In both natural settings and models, the growth of fault connections typically involves a reduction in the number of faults and an increase in their scale [8]. Unlike Xiaohaotu-1, the Tuweihe Fault shows an increasing drop in the overlap zone, suggesting it has undergone three stages of evolution: an initial independent fault stage, the emergence of en echelon transfer faults at the fault tip, and ultimately, consolidation under right-lateral shear stress.

4.2.3. Taigemiao Fault Zone

The Taigemiao Fault is composed of small, intermittently developed faults (explanation of the fault on the coherence diagram is shown in Figure 7b,d). Influenced by pre-existing structures, the strata are prone to rupture along weak points under shear stress fields, resulting in a regularly distributed network of small fractures. The drop–distance map reveals that there are breakpoints in the fault (Figure 7c,e), dividing it into three clear sections from west to east. Moreover, there are significant differences in the fault length across different interfaces, accompanied by notable shifts in fault nature. Specifically, the T9 section presents as a negative flower structure with developed grabens and a negative vertical drop, transitioning to an en echelon normal fault with a positive drop at the T5 section, but with minimal differences in throw values. This suggests that the Taigemiao Fault underwent similar levels of transtensional stress during the Late Ordovician and the Early Triassic–Early Jurassic periods.

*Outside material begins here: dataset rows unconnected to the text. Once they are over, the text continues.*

(* ===== verification/MapData.v ===== *)
(** * The heat-map data hook

    [src/culturis-studio/src/hooks/useMapData.js]: the hook that fills
    the cultural heat map.  [generateHexGrid] lays a grid of
    [(2g + 1)^2] hexagons around the map centre; [generateHeatData]
    asks the backend for the insight of every hexagon
    ([fetchHexInsights], through a [Map] cache keyed by the rounded
    coordinates and the sorted taste ids) and publishes the results ten
    at a time, waiting 100 ms between batches.  A new call aborts the
    one in flight.

    [generateHeatData] is split at its [await]s, as a state machine: the
    call itself runs up to the first [await]; a settled request
    ([ReqSettle]) runs the rest of its [fetchHexInsights]; [Resume]
    runs the loop after [Promise.all] of the current batch has settled,
    [Timer] after the 100 ms timeout.  A [hexPromises] entry is a
    [HexPromise]: resolved with its hexagon, waiting for a request, or
    rejected with an [AbortError].  The request of a hexagon is aborted
    exactly when a later call replaced its controller.

    The zoom is an integer (Leaflet's default [zoomSnap]); the responses
    are inputs; [Number::toString] of doubles beyond [10^21], which
    [toFixed] uses, is the parameter [number_toString]. *)
From S2P Require Import Prelude JsNumber JsString Venue VenueCache.
From stdpp Require Import base list gmap strings.
From Corelib Require Import SpecFloat.
From Stdlib Require Import String List ZArith Lia Bool.
Import ListNotations.
Import Venue.

Module MapData.

(** ** The hex grid (lines 17-46) *)

(** A hexagon: [{id, coords, lift}] as the grid builds it, and
    [{...hex, lift, clusters}] once its insight is known. *)
Record Hex : Type := mkHex {
  hex_id : string;
  hex_coords : VenueCache.Coords;
  hex_lift : Binary64.num;
  hex_clusters : option (list VenueCache.Cluster)
}.

(** [Math.max(3, Math.min(8, 12 - zoom))]. *)
Definition gridSize (zoom : Z) : Z := Z.max 3 (Z.min 8 (12 - zoom)).

(** [2 ** k] for an integer [k]: a power of two, exact in binary64. *)
Definition pow2 (k : Z) : Binary64.num :=
  if (0 <=? k)%Z then Binary64.of_Z (2 ^ k) else Binary64.lit 1 (2 ^ (- k)).

(** The integers [a], [a + 1], ..., [a + n - 1]: the values a [for]
    loop's counter takes. *)
Fixpoint zrange (a : Z) (n : nat) : list Z :=
  match n with
  | O => []
  | S n' => a :: zrange (a + 1) n'
  end.

Section Keys.
Context (number_toString : Binary64.num -> string).

Definition toFixed4 (x : Binary64.num) : string := JsString.toFixed number_toString 4 x.

(** The body of the inner loop (lines 31-41).  [i % 2] is [-1] on a
    negative odd row, so those rows shift by [-0.5], the positive odd
    rows by [+0.5]. *)
Definition hex_at (lat lng latRange lngRange : Binary64.num) (i j : Z) : Hex :=
  let rowOffset := Binary64.mul (Binary64.of_Z (Z.rem i 2)) (Binary64.lit 1 2) in
  let hexLat := Binary64.add lat (Binary64.mul (Binary64.mul (Binary64.of_Z i) latRange) (Binary64.lit 866 1000)) in
  let hexLng := Binary64.add lng (Binary64.mul (Binary64.add (Binary64.of_Z j) rowOffset) lngRange) in
  mkHex (toFixed4 hexLat ++ "_" ++ toFixed4 hexLng)%string (VenueCache.mkCoords hexLat hexLng)
        (Binary64.of_Z 0) None.

(** [generateHexGrid(center, zoom)] (lines 17-46); [radius] is unused. *)
Definition generateHexGrid (center : Binary64.num * Binary64.num) (zoom : Z) : list Hex :=
  let g := gridSize zoom in
  let lat := fst center in
  let lng := snd center in
  let latRange := Binary64.mul (Binary64.lit 1 100) (pow2 (12 - zoom)) in
  let lngRange := Binary64.mul (Binary64.lit 1 100) (pow2 (12 - zoom)) in
  let rows := zrange (- g) (Z.to_nat (2 * g + 1)) in
  flat_map (fun i => map (fun j => hex_at lat lng latRange lngRange i j) rows) rows.

(** [createCacheKey(coords, tasteIds)] (lines 49-53). *)
Definition createCacheKey (coords : VenueCache.Coords) (tasteIds : list string) : string :=
  (toFixed4 (VenueCache.lat coords) ++ "_" ++ toFixed4 (VenueCache.lng coords) ++ "|" ++
   JsString.join "|" (VenueCache.sort_strings tasteIds))%string.

End Keys.

(** ** Insights (lines 85-111) *)

Record Insight : Type := mkInsight {
  ins_lift : Binary64.num;
  ins_clusters : list VenueCache.Cluster
}.

(** [sum + cluster.lift_score]: an absent score is [undefined], which
    [+] turns into [NaN]. *)
Definition lift_of (c : VenueCache.Cluster) : Binary64.num :=
  match VenueCache.lift_score c with Some x => x | None => S754_nan end.

(** [clusters.reduce((sum, c) => sum + c.lift_score, 0) / clusters.length]. *)
Definition avgLift (clusters : list VenueCache.Cluster) : Binary64.num :=
  Binary64.div (fold_left (fun sum c => Binary64.add sum (lift_of c)) clusters (Binary64.of_Z 0))
               (Binary64.of_Z (Z.of_nat (length clusters))).

(** [Math.random() * 60 + 10]. *)
Definition random_lift (r : Binary64.num) : Binary64.num :=
  Binary64.add (Binary64.mul r (Binary64.of_Z 60)) (Binary64.of_Z 10).

(** [{...hex, lift: insights.lift, clusters: insights.clusters}]. *)
Definition with_insight (h : Hex) (ins : Insight) : Hex :=
  mkHex (hex_id h) (hex_coords h) (ins_lift ins) (Some (ins_clusters ins)).

Section WithRandom.
Context (random_stream : nat -> Binary64.num).
Lemma remote_tastes_duplicate_witness :
  remoteTastes (fst (catalog_run no_fuse sample_clock [SearchCalled "jazz" blue_note; SearchCalled "jazz" blue_note]
                       (initialCatalog "New York, NY", mkWorld 0 0)))
  = [mkSeed "remote_blue_note_1700000000000" (Some "Blue Note") (Some "remote") (Some "urn:entity:place") None None;
     mkSeed "remote_blue_note_1700000000001" (Some "Blue Note") (Some "remote") (Some "urn:entity:place") None None].
Proof.
  exact (remote_tastes_duplicate no_fuse sample_clock (initialCatalog "New York, NY") "jazz" "Blue Note"
           (Some "urn:entity:place") (mkWorld 0 0) eq_refl ltac:(vm_compute; discriminate) ltac:(cbn; lia)
           ltac:(unfold sample_clock; lia) ltac:(unfold sample_clock; lia) ltac:(unfold sample_clock; lia)).
Defined.

End TasteCatalog.
(* ===== verification/Map2D.v ===== *)
(** * The 2D map view: venue loading and the fallback generator

    [src/culturis-studio/src/components/Simple2DMapView.js] is the map
    the page shows: an effect posts the selected tastes to the backend
    and shows the venues it answers, or, when the request fails,
    venues generated around the map's center from the tastes' names;
    a marker per venue opens the venue drawer, and a button opens the
    route planner.

    The component is a state machine ([MapState], [map_step]) whose
    events are the commits of its props (which run the effect when its
    dependencies changed), the settling of the backend request, and the
    user's clicks.  [isFetchingRef] guards the effect against a second
    request; [requests] lists the bodies of the requests it sent.  The
    generator draws from the prelude's random stream; [Math.cos] and
    [Math.sin] are the engine's ([JsMath]) and the final sort any
    engine's ([ArraySort]). *)
From S2P Require Import Prelude JsNumber JsString ArraySort Venue TastePicker.
From Corelib Require Import SpecFloat.
From Stdlib Require Import String Ascii List ZArith Lia Bool Permutation.
Import ListNotations.
Open Scope string_scope.

Module Map2D.

(** A venue as the view reads it: the object the generator pushes
    (lines 374-384), which the backend's venues also are; its [type] may
    be missing on a backend venue. *)
Record MapVenue : Type := mkMapVenue {
  mv_id : Z;
  mv_number : Z;
  mv_name : option string;
  mv_type : option string;
  mv_affinity : JsInt;
  mv_rating : Binary64.num;
  mv_coordinates : Binary64.num * Binary64.num;
  mv_address : string;
  mv_culturalMatch : string
}.

Definition Coords : Type := Binary64.num * Binary64.num.

(** ** The markers *)

(** The color and size of a marker (lines 100-101). *)
Definition venueColor (affinity : JsInt) : string :=
  if JsInt.gtb_const affinity 70 then "#e74c3c"
  else if JsInt.gtb_const affinity 40 then "#f39c12" else "#3498db".

Definition venueSize (affinity : JsInt) : Z := if JsInt.gtb_const affinity 70 then 35 else 30.

(** The legend of the markers' colors (lines 592-608). *)
Definition legend : list (string * string) :=
  [("#e74c3c", "High Match (70%+)"); ("#f39c12", "Medium Match (40-69%)");
   ("#3498db", "Low Match (<40%)")].

(** The class of the match in a popup (line 490). *)
Definition matchLevel (affinity : JsInt) : string :=
  if JsInt.gtb_const affinity 80 then "high"
  else if JsInt.gtb_const affinity 60 then "medium" else "low".

(** [typeMap] of [getVenueEmoji] (lines 105-123). *)
Definition typeMap : list (string * string) :=
  [("Restaurant", "🍽️"); ("Deli", "🥪"); ("Cafe", "☕"); ("Bar", "🍸");
   ("Art Museum", "🎨"); ("Modern Art Museum", "🖼️"); ("Museum", "🏛️");
   ("Market", "🛒"); ("Shopping Mall", "🏬"); ("Event Venue", "🎪");
   ("Arena", "🏟️"); ("Stadium", "⚽"); ("Tourist Attraction", "📍");
   ("Historical Landmark", "🏛️"); ("Park", "🌳"); ("Garden", "🌸");
   ("Cultural Venue", "🎭")].

(** What [typeMap[type] || '📍'] finds: an emoji, or the inherited
    member of [Object.prototype] a prototype key names, which is truthy
    and printed into the marker's HTML. *)
Inductive Emoji : Type :=
| EmojiText (s : string)
| EmojiInherited (member : string).

(** [getVenueEmoji(venue.type)] (lines 104-125): a missing type is the
    key ["undefined"]. *)
Definition getVenueEmoji (type : option string) : Emoji :=
  let k := match type with Some t => t | None => "undefined" end in
  match find (fun kv => String.eqb (fst kv) k) typeMap with
  | Some (_, e) => EmojiText e
  | None => if existsb (String.eqb k) JsString.object_prototype_keys then EmojiInherited k
            else EmojiText "📍"
  end.

(** ** The fallback generator *)

(** [venueTypes] (lines 276-307). *)
Definition venueTypes : list (string * list string) :=
  [("art", ["Art Gallery"; "Museum"; "Art Studio"; "Creative Space"]);
   ("music", ["Live Music Venue"; "Record Store"; "Concert Hall"; "Jazz Club"]);
   ("theater", ["Theater"; "Performance Space"; "Comedy Club"; "Improv Studio"]);
   ("photography", ["Photo Gallery"; "Camera Store"; "Art Studio"; "Exhibition Space"]);
   ("design", ["Design Studio"; "Architecture Firm"; "Creative Co-working"; "Maker Space"]);
   ("coffee", ["Coffee Shop"; "Specialty Cafe"; "Roastery"; "Third Wave Coffee"]);
   ("wine", ["Wine Bar"; "Tasting Room"; "Wine Shop"; "Vineyard"]);
   ("craft beer", ["Craft Brewery"; "Beer Garden"; "Taproom"; "Beer Store"]);
   ("cocktails", ["Cocktail Bar"; "Speakeasy"; "Mixology Lounge"; "Rooftop Bar"]);
   ("fine dining", ["Fine Restaurant"; "Michelin Star"; "Chef's Table"; "Tasting Menu"]);
   ("street food", ["Food Truck"; "Market Stall"; "Food Hall"; "Street Vendor"]);
   ("fashion", ["Boutique"; "Designer Store"; "Vintage Shop"; "Fashion Studio"]);
   ("books", ["Bookstore"; "Literary Cafe"; "Book Club"; "Reading Room"]);
   ("vintage", ["Vintage Store"; "Antique Shop"; "Thrift Store"; "Consignment"]);
   ("wellness", ["Yoga Studio"; "Meditation Center"; "Spa"; "Wellness Center"]);
   ("nightlife", ["Nightclub"; "Dance Club"; "Rooftop Lounge"; "Late Night Bar"]);
   ("social", ["Community Center"; "Co-working Space"; "Social Club"; "Meetup Space"]);
   ("sports", ["Sports Bar"; "Recreation Center"; "Fitness Studio"; "Athletic Club"]);
   ("history", ["Historical Site"; "Museum"; "Cultural Center"; "Heritage Site"]);
   ("science", ["Science Museum"; "Observatory"; "Tech Hub"; "Innovation Center"]);
   ("nature", ["Botanical Garden"; "Park"; "Nature Center"; "Outdoor Space"])].

(** [relevantVenueTypes.add(type)]: a [Set] keeps its first insertion
    order and no duplicate. *)
Definition add_type (acc : list string) (x : string) : list string :=
  if existsb (String.eqb x) acc then acc else (acc ++ [x])%list.

(** [tasteName.split(' ')[0]]. *)
Definition first_word (s : string) : string :=
  match JsString.split " "%char s with w :: _ => w | [] => "" end.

4.3. Fault Damage Zone on Seismic Data

As shown in Figure 5c, there are two peaks in damage zone width on the T9 interface of the Xiaohaotu-1 Fault Zone, with the peak occurring in the transition overlap zone between the northern and middle sections of it. An increase in the number of faults in the study area results in a wider damage zone than the main displacement zone; in addition, the flower structure results in a widening of the damage zone, attributed to the development of subsidiary faults. The trend in the width of the fault damage zone of the Tuweihe Fault Zone mirrors that of the throw, with the peak occurring in the middle section, which is wider than the northern and southern sections (Figure 6d). The planar distribution of the Taigemiao Fault Zone is narrow and elongated, with the width of the damage zone significantly influenced by branching fractures; however, in pure strike–slip faults, the width notably decreases. The peak width of the damage zone aligns with the peak throw of the Taigemiao Fault Zone (Figure 7a,c). Overall, the three strike–slip fault zones in the study area exhibit wider damage zones exceeding 2000 m, primarily distributed between 1000 m and 1500 m. Owing to the absence of statistics on fault ends and minor faults, some damage zones with widths less than 500 m were excluded from the statistical analysis. Data on damage zones wider than 3000 m is scarce. While there are occasional high values, most of the abnormally high values may be influenced by secondary faults. The more secondary faults there are, the larger the scale of the faults, and thus the wider the damage zone.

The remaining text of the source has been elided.